**What is expected:** Look through the data and write out every line with the word "order" in it.

Entries taken from a collection
===

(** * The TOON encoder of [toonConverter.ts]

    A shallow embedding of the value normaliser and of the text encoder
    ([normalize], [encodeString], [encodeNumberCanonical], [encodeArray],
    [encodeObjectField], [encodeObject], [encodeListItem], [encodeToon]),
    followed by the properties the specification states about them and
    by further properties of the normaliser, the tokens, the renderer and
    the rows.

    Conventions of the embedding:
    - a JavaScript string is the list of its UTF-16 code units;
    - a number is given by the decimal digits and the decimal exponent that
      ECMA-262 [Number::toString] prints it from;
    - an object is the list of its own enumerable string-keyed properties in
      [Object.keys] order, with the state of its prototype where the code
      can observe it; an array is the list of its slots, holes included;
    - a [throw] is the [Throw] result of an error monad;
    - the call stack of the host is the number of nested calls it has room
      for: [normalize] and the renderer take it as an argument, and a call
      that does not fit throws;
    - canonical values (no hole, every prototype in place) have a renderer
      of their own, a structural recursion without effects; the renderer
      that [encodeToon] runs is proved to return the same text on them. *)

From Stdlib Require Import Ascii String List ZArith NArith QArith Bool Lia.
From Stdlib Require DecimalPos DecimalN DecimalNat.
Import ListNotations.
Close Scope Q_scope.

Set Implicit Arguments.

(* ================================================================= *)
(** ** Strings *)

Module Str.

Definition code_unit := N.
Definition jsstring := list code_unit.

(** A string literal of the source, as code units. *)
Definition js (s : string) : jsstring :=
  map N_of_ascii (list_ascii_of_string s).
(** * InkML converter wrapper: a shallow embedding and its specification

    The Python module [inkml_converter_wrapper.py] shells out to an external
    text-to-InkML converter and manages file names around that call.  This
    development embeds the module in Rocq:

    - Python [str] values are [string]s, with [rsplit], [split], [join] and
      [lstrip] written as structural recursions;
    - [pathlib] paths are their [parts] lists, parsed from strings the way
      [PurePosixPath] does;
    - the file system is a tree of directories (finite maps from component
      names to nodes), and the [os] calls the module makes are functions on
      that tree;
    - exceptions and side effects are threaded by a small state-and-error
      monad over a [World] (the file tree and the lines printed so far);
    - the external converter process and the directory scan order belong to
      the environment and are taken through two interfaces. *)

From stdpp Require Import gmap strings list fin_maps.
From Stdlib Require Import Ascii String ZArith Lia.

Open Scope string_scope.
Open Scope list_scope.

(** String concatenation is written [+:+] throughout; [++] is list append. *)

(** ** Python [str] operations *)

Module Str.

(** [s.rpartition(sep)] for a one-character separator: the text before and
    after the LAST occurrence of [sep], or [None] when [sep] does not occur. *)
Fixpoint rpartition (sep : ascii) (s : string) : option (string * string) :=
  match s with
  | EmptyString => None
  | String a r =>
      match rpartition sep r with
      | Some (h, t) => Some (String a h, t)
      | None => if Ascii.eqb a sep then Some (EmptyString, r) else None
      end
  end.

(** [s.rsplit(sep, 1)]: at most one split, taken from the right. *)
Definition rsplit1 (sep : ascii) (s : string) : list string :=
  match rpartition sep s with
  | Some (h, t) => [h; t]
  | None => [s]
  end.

===

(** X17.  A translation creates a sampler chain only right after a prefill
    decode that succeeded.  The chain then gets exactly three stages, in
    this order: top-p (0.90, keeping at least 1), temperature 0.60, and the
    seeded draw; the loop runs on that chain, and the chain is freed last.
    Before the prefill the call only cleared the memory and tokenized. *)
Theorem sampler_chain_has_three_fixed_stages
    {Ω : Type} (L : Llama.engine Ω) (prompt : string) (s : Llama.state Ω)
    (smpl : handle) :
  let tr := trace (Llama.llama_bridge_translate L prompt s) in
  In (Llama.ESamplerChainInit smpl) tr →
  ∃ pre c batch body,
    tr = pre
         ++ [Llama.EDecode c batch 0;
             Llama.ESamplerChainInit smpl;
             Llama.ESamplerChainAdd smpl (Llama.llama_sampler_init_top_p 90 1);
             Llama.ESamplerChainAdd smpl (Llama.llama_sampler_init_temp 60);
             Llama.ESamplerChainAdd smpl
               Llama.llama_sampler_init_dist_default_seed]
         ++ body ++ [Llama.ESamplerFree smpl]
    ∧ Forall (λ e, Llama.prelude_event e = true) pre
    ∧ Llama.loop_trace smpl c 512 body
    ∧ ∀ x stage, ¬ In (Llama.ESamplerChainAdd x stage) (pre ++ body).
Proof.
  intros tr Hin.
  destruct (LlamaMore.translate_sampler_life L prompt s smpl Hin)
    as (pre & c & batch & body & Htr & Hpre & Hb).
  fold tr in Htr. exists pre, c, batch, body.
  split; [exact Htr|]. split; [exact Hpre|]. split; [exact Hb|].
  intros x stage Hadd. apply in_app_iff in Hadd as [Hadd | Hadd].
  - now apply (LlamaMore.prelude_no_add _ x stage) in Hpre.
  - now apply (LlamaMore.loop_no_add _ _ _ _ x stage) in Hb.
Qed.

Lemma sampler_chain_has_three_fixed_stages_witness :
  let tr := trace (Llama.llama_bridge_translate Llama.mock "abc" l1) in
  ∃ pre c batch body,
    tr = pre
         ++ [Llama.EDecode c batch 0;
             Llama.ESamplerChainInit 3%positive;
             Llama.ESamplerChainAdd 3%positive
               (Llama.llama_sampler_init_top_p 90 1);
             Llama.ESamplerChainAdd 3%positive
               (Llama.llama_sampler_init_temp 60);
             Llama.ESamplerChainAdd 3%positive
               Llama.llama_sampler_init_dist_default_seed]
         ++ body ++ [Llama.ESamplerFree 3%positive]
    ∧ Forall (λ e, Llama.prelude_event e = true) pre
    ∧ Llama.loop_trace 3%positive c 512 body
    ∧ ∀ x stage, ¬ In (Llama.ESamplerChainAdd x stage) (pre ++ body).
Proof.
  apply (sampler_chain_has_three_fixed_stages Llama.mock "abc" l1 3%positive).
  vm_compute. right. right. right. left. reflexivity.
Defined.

===

**Response:**
      [Object.keys] order, with the state of its prototype where the code
    - the external converter process and the directory scan order belong to
    this order: top-p (0.90, keeping at least 1), temperature 0.60, and the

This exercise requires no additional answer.